(** * DeTrash-API: the forms service

    A shallow embedding of [src/services/forms.service.ts] (class
    [FormsService]) together with the collaborators it talks to, and the
    properties of the service that the specification states.

    Conventions of the embedding.
    - An [async] method is a computation in the monad [M]: it threads the
      state of the outside world (database tables, the log of calls made to
      the storage gateway, the database clock) and may end in an exception.
      An exception does not roll anything back: the world reached so far is
      kept, as in the service, which opens no transaction.
    - A JavaScript [number] is an exact rational ([Qc]); rounding of IEEE
      doubles is outside the model.
    - Runtime built-ins the service calls but does not define
      ([String(number)], [JSON.stringify], [new URL], the id generator of
      the database) and helpers that live outside [src/] are [Variable]s of
      a section.
    - The database is taken to answer: a repository call fails only where
      the model says so (an update of a row that does not exist); an
      outage of the database is outside the model. *)

From Stdlib Require Import String Ascii List Bool Arith Lia QArith Qcanon.
From Stdlib Require Import Sorted Permutation.
From stdpp Require Import base tactics option list strings pretty.

Import ListNotations.
Local Open Scope string_scope.
Local Open Scope list_scope.

(** ** Data model *)

(** [enum ResidueType] of [form.entity.ts]. *)
Inductive ResidueType : Type :=
  | GLASS
  | METAL
  | ORGANIC
  | PAPER
  | PLASTIC.

(** The string value of each member of the enum. *)
Definition ResidueType_value (r : ResidueType) : string :=
  match r with
  | GLASS => "GLASS"
  | METAL => "METAL"
  | ORGANIC => "ORGANIC"
  | PAPER => "PAPER"
  | PLASTIC => "PLASTIC"
  end.

Definition ResidueType_eqb (a b : ResidueType) : bool :=
  match a, b with
  | GLASS, GLASS | METAL, METAL | ORGANIC, ORGANIC
  | PAPER, PAPER | PLASTIC, PLASTIC => true
  | _, _ => false
  end.

(** Modelled from the spec: [enum ProfileType] of [user.entity.ts], which is
    not under [src/].  The spec gives RECYCLER, WASTE_GENERATOR and at least
    one further type that may not upload; the further members are kept
    open, each named by its string value. *)
Inductive ProfileType : Type :=
  | RECYCLER
  | WASTE_GENERATOR
  | OTHER_PROFILE (value : string).

Definition ProfileType_eqb (a b : ProfileType) : bool :=
  match a, b with
  | RECYCLER, RECYCLER => true
  | WASTE_GENERATOR, WASTE_GENERATOR => true
  | OTHER_PROFILE x, OTHER_PROFILE y => String.eqb x y
  | _, _ => false
  end.

(** Modelled from the spec: the User row (identity, external auth identity,
    profile type, email). *)
Record User : Type := mkUser {
  user_id : string;
  authUserId : string;
  profileType : ProfileType;
  email : string
}.

(** The Form row.  The identity, the five quantities, the owning user and
    the creation time are those of [form.entity.ts]; wallet address,
    authorization flag and metadata URL are the columns the service reads
    and writes. *)
Record Form : Type := mkForm {
  form_id : string;
  plasticKgs : Qc;
  paperKgs : Qc;
  metalKgs : Qc;
  glassKgs : Qc;
  organicKgs : Qc;
  userId : string;
  walletAddress : option string;
  isFormAuthorizedByAdmin : bool;
  formMetadataUrl : option string;
  form_createdAt : nat
}.

(** The Document row of [document.entity.ts]. *)
Record Document : Type := mkDocument {
  doc_id : string;
  residueType : ResidueType;
  amount : Qc;
  videoFileName : option string;
  invoicesFileName : list string;
  formId : string;
  doc_createdAt : nat
}.

(** Modelled from the spec: one per-category structure of the submission
    input ([CreateFormInput] is not under [src/]): the amount, an optional
    desired video file name, and the desired invoice file names. *)
Record ResidueInput : Type := mkResidueInput {
  in_amount : Qc;
  in_videoFileName : option string;
  in_invoicesFileName : list string
}.

(** Modelled from the spec: [CreateFormInput], with one structure for each
    of the five fixed categories. *)
Record CreateFormInput : Type := mkCreateFormInput {
  in_authUserId : string;
  in_walletAddress : option string;
  in_GLASS : ResidueInput;
  in_METAL : ResidueInput;
  in_ORGANIC : ResidueInput;
  in_PAPER : ResidueInput;
  in_PLASTIC : ResidueInput
}.

(** [Object.entries(restFormData)]: the own properties left after
    [authUserId] and [walletAddress] are taken out, in property order. *)
Definition Object_entries (i : CreateFormInput) : list (ResidueType * ResidueInput) :=
  [ (GLASS, in_GLASS i); (METAL, in_METAL i); (ORGANIC, in_ORGANIC i);
    (PAPER, in_PAPER i); (PLASTIC, in_PLASTIC i) ].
++++++++++
Try it:
Beginning with the line containing "metalKgs : Qc;" in the material above, copy every line exactly until you have copied the line containing "in_amount : Qc;".

Exercise answer:
  metalKgs : Qc;
  glassKgs : Qc;
  organicKgs : Qc;
  userId : string;
  walletAddress : option string;
  isFormAuthorizedByAdmin : bool;
  formMetadataUrl : option string;
  form_createdAt : nat
}.

(** The Document row of [document.entity.ts]. *)
Record Document : Type := mkDocument {
  doc_id : string;
  residueType : ResidueType;
  amount : Qc;
  videoFileName : option string;
  invoicesFileName : list string;
  formId : string;
  doc_createdAt : nat
}.

(** Modelled from the spec: one per-category structure of the submission
    input ([CreateFormInput] is not under [src/]): the amount, an optional
    desired video file name, and the desired invoice file names. *)
Record ResidueInput : Type := mkResidueInput {
  in_amount : Qc;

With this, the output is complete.